- WHAT TO PRODUCE -
Type out the full set of entries again, unchanged.

- Saved data entries -
╭──
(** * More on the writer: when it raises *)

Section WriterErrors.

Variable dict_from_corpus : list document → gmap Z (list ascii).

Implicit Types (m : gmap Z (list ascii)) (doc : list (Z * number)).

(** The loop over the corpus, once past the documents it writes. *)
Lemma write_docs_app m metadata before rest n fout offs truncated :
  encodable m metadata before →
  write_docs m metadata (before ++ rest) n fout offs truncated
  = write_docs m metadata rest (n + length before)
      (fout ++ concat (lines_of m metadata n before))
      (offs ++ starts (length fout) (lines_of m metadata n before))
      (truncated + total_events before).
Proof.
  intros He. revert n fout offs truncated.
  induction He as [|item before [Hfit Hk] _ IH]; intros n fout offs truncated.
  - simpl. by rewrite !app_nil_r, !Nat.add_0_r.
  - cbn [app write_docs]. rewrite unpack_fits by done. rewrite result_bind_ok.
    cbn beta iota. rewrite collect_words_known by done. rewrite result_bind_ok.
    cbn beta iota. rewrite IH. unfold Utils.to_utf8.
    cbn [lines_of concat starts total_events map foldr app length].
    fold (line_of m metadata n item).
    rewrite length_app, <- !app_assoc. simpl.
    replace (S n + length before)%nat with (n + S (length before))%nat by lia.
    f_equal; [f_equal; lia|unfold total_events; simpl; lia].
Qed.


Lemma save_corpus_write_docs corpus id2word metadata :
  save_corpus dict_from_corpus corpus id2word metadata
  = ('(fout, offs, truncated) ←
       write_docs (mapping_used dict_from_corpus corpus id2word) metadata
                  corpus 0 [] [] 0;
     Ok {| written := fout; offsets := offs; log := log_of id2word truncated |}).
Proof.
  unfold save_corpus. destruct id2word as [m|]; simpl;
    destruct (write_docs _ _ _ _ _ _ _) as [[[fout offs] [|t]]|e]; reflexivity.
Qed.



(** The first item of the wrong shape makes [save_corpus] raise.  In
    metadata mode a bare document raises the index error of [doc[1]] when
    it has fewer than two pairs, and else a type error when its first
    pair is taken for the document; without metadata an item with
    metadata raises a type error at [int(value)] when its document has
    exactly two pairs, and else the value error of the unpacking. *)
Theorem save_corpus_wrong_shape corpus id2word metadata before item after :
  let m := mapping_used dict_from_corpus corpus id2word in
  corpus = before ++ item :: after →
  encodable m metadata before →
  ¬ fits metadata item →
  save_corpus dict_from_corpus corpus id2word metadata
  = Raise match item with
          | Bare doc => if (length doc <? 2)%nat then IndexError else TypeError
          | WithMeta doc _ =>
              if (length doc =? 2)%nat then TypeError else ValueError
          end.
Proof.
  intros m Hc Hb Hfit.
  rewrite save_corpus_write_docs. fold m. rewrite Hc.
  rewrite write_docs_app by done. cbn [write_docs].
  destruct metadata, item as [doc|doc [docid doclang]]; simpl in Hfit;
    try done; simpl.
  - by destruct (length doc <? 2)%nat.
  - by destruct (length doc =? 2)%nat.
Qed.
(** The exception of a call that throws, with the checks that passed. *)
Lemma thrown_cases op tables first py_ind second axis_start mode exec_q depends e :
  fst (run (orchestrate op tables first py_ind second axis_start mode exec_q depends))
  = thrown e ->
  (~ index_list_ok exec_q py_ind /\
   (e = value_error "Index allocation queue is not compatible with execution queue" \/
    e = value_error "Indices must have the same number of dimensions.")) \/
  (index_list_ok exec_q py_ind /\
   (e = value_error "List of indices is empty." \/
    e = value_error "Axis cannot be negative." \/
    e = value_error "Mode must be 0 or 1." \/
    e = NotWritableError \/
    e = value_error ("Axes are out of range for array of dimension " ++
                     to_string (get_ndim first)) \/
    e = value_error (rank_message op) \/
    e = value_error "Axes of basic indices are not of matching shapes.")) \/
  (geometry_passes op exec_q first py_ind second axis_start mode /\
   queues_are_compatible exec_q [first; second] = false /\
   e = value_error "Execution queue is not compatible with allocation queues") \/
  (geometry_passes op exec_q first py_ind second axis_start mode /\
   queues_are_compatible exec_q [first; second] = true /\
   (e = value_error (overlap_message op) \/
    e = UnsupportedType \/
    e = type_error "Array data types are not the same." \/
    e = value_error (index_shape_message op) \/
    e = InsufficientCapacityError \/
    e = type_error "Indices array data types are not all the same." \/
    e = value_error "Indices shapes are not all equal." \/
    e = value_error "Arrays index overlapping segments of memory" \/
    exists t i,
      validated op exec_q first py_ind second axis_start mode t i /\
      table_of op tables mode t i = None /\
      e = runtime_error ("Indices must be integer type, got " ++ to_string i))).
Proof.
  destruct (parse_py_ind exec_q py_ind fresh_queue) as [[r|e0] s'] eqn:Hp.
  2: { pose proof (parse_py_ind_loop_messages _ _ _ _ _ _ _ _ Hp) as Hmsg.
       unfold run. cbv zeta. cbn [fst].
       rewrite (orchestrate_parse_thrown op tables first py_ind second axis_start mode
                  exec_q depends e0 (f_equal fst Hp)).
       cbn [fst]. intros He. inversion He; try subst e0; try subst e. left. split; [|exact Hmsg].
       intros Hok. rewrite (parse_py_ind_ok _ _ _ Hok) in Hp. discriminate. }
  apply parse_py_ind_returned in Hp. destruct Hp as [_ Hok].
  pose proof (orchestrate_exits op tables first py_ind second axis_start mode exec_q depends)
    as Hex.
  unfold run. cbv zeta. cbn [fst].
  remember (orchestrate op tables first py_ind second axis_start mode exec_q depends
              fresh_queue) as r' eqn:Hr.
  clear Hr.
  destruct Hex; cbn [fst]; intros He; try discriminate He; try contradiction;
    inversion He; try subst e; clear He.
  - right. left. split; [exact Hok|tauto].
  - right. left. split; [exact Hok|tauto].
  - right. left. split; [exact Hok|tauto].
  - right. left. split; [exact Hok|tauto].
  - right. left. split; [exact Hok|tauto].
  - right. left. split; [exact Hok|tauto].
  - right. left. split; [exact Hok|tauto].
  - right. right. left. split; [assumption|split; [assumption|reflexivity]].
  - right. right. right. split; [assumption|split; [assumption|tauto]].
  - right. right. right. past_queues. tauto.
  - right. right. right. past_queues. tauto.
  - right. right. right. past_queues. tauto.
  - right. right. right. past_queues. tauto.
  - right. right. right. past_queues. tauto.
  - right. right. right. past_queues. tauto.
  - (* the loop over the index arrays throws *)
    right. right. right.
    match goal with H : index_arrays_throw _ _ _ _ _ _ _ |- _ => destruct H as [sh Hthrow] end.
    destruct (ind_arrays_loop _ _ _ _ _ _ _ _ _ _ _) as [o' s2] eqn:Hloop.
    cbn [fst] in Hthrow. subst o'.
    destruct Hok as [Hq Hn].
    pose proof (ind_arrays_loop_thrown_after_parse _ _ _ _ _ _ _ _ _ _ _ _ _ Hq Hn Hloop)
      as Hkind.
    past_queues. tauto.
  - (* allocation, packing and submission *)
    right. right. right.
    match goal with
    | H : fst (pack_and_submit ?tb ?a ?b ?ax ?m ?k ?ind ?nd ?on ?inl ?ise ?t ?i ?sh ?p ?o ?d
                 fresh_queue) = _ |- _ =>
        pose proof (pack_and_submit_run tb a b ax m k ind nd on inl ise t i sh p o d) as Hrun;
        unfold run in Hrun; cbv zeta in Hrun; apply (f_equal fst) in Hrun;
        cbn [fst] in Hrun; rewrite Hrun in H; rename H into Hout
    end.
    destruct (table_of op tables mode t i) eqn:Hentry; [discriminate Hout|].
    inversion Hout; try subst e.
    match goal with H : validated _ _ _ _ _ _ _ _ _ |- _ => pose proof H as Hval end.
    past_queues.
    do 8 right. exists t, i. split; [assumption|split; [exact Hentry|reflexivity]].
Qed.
╰──
- ANSWER AREA -
(** * More on the writer: when it raises *)

Section WriterErrors.

Variable dict_from_corpus : list document → gmap Z (list ascii).

Implicit Types (m : gmap Z (list ascii)) (doc : list (Z * number)).

(** The loop over the corpus, once past the documents it writes. *)
Lemma write_docs_app m metadata before rest n fout offs truncated :
  encodable m metadata before →
  write_docs m metadata (before ++ rest) n fout offs truncated
  = write_docs m metadata rest (n + length before)
      (fout ++ concat (lines_of m metadata n before))
      (offs ++ starts (length fout) (lines_of m metadata n before))
      (truncated + total_events before).
Proof.
  intros He. revert n fout offs truncated.
  induction He as [|item before [Hfit Hk] _ IH]; intros n fout offs truncated.
  - simpl. by rewrite !app_nil_r, !Nat.add_0_r.
  - cbn [app write_docs]. rewrite unpack_fits by done. rewrite result_bind_ok.
    cbn beta iota. rewrite collect_words_known by done. rewrite result_bind_ok.
    cbn beta iota. rewrite IH. unfold Utils.to_utf8.
    cbn [lines_of concat starts total_events map foldr app length].
    fold (line_of m metadata n item).
    rewrite length_app, <- !app_assoc. simpl.
    replace (S n + length before)%nat with (n + S (length before))%nat by lia.
    f_equal; [f_equal; lia|unfold total_events; simpl; lia].
Qed.


Lemma save_corpus_write_docs corpus id2word metadata :
  save_corpus dict_from_corpus corpus id2word metadata
  = ('(fout, offs, truncated) ←
       write_docs (mapping_used dict_from_corpus corpus id2word) metadata
                  corpus 0 [] [] 0;
     Ok {| written := fout; offsets := offs; log := log_of id2word truncated |}).
Proof.
  unfold save_corpus. destruct id2word as [m|]; simpl;
    destruct (write_docs _ _ _ _ _ _ _) as [[[fout offs] [|t]]|e]; reflexivity.
Qed.



(** The first item of the wrong shape makes [save_corpus] raise.  In
    metadata mode a bare document raises the index error of [doc[1]] when
    it has fewer than two pairs, and else a type error when its first
    pair is taken for the document; without metadata an item with
    metadata raises a type error at [int(value)] when its document has
    exactly two pairs, and else the value error of the unpacking. *)
Theorem save_corpus_wrong_shape corpus id2word metadata before item after :
  let m := mapping_used dict_from_corpus corpus id2word in
  corpus = before ++ item :: after →
  encodable m metadata before →
  ¬ fits metadata item →
  save_corpus dict_from_corpus corpus id2word metadata
  = Raise match item with
          | Bare doc => if (length doc <? 2)%nat then IndexError else TypeError
          | WithMeta doc _ =>
              if (length doc =? 2)%nat then TypeError else ValueError
          end.
Proof.
  intros m Hc Hb Hfit.
  rewrite save_corpus_write_docs. fold m. rewrite Hc.
  rewrite write_docs_app by done. cbn [write_docs].
  destruct metadata, item as [doc|doc [docid doclang]]; simpl in Hfit;
    try done; simpl.
  - by destruct (length doc <? 2)%nat.
  - by destruct (length doc =? 2)%nat.
Qed.
(** The exception of a call that throws, with the checks that passed. *)
Lemma thrown_cases op tables first py_ind second axis_start mode exec_q depends e :
  fst (run (orchestrate op tables first py_ind second axis_start mode exec_q depends))
  = thrown e ->
  (~ index_list_ok exec_q py_ind /\
   (e = value_error "Index allocation queue is not compatible with execution queue" \/
    e = value_error "Indices must have the same number of dimensions.")) \/
  (index_list_ok exec_q py_ind /\
   (e = value_error "List of indices is empty." \/
    e = value_error "Axis cannot be negative." \/
    e = value_error "Mode must be 0 or 1." \/
    e = NotWritableError \/
    e = value_error ("Axes are out of range for array of dimension " ++
                     to_string (get_ndim first)) \/
    e = value_error (rank_message op) \/
    e = value_error "Axes of basic indices are not of matching shapes.")) \/
  (geometry_passes op exec_q first py_ind second axis_start mode /\
   queues_are_compatible exec_q [first; second] = false /\
   e = value_error "Execution queue is not compatible with allocation queues") \/
  (geometry_passes op exec_q first py_ind second axis_start mode /\
   queues_are_compatible exec_q [first; second] = true /\
   (e = value_error (overlap_message op) \/
    e = UnsupportedType \/
    e = type_error "Array data types are not the same." \/
    e = value_error (index_shape_message op) \/
    e = InsufficientCapacityError \/
    e = type_error "Indices array data types are not all the same." \/
    e = value_error "Indices shapes are not all equal." \/
    e = value_error "Arrays index overlapping segments of memory" \/
    exists t i,
      validated op exec_q first py_ind second axis_start mode t i /\
      table_of op tables mode t i = None /\
      e = runtime_error ("Indices must be integer type, got " ++ to_string i))).
Proof.
  destruct (parse_py_ind exec_q py_ind fresh_queue) as [[r|e0] s'] eqn:Hp.
  2: { pose proof (parse_py_ind_loop_messages _ _ _ _ _ _ _ _ Hp) as Hmsg.
       unfold run. cbv zeta. cbn [fst].
       rewrite (orchestrate_parse_thrown op tables first py_ind second axis_start mode
                  exec_q depends e0 (f_equal fst Hp)).
       cbn [fst]. intros He. inversion He; try subst e0; try subst e. left. split; [|exact Hmsg].
       intros Hok. rewrite (parse_py_ind_ok _ _ _ Hok) in Hp. discriminate. }
  apply parse_py_ind_returned in Hp. destruct Hp as [_ Hok].
  pose proof (orchestrate_exits op tables first py_ind second axis_start mode exec_q depends)
    as Hex.
  unfold run. cbv zeta. cbn [fst].
  remember (orchestrate op tables first py_ind second axis_start mode exec_q depends
              fresh_queue) as r' eqn:Hr.
  clear Hr.
  destruct Hex; cbn [fst]; intros He; try discriminate He; try contradiction;
    inversion He; try subst e; clear He.
  - right. left. split; [exact Hok|tauto].
  - right. left. split; [exact Hok|tauto].
  - right. left. split; [exact Hok|tauto].
  - right. left. split; [exact Hok|tauto].
  - right. left. split; [exact Hok|tauto].
  - right. left. split; [exact Hok|tauto].
  - right. left. split; [exact Hok|tauto].
  - right. right. left. split; [assumption|split; [assumption|reflexivity]].
  - right. right. right. split; [assumption|split; [assumption|tauto]].
  - right. right. right. past_queues. tauto.
  - right. right. right. past_queues. tauto.
  - right. right. right. past_queues. tauto.
  - right. right. right. past_queues. tauto.
  - right. right. right. past_queues. tauto.
  - right. right. right. past_queues. tauto.
  - (* the loop over the index arrays throws *)
    right. right. right.
    match goal with H : index_arrays_throw _ _ _ _ _ _ _ |- _ => destruct H as [sh Hthrow] end.
    destruct (ind_arrays_loop _ _ _ _ _ _ _ _ _ _ _) as [o' s2] eqn:Hloop.
    cbn [fst] in Hthrow. subst o'.
    destruct Hok as [Hq Hn].
    pose proof (ind_arrays_loop_thrown_after_parse _ _ _ _ _ _ _ _ _ _ _ _ _ Hq Hn Hloop)
      as Hkind.
    past_queues. tauto.
  - (* allocation, packing and submission *)
    right. right. right.
    match goal with
    | H : fst (pack_and_submit ?tb ?a ?b ?ax ?m ?k ?ind ?nd ?on ?inl ?ise ?t ?i ?sh ?p ?o ?d
                 fresh_queue) = _ |- _ =>
        pose proof (pack_and_submit_run tb a b ax m k ind nd on inl ise t i sh p o d) as Hrun;
        unfold run in Hrun; cbv zeta in Hrun; apply (f_equal fst) in Hrun;
        cbn [fst] in Hrun; rewrite Hrun in H; rename H into Hout
    end.
    destruct (table_of op tables mode t i) eqn:Hentry; [discriminate Hout|].
    inversion Hout; try subst e.
    match goal with H : validated _ _ _ _ _ _ _ _ _ |- _ => pose proof H as Hval end.
    past_queues.
    do 8 right. exists t, i. split; [assumption|split; [exact Hentry|reflexivity]].
Qed.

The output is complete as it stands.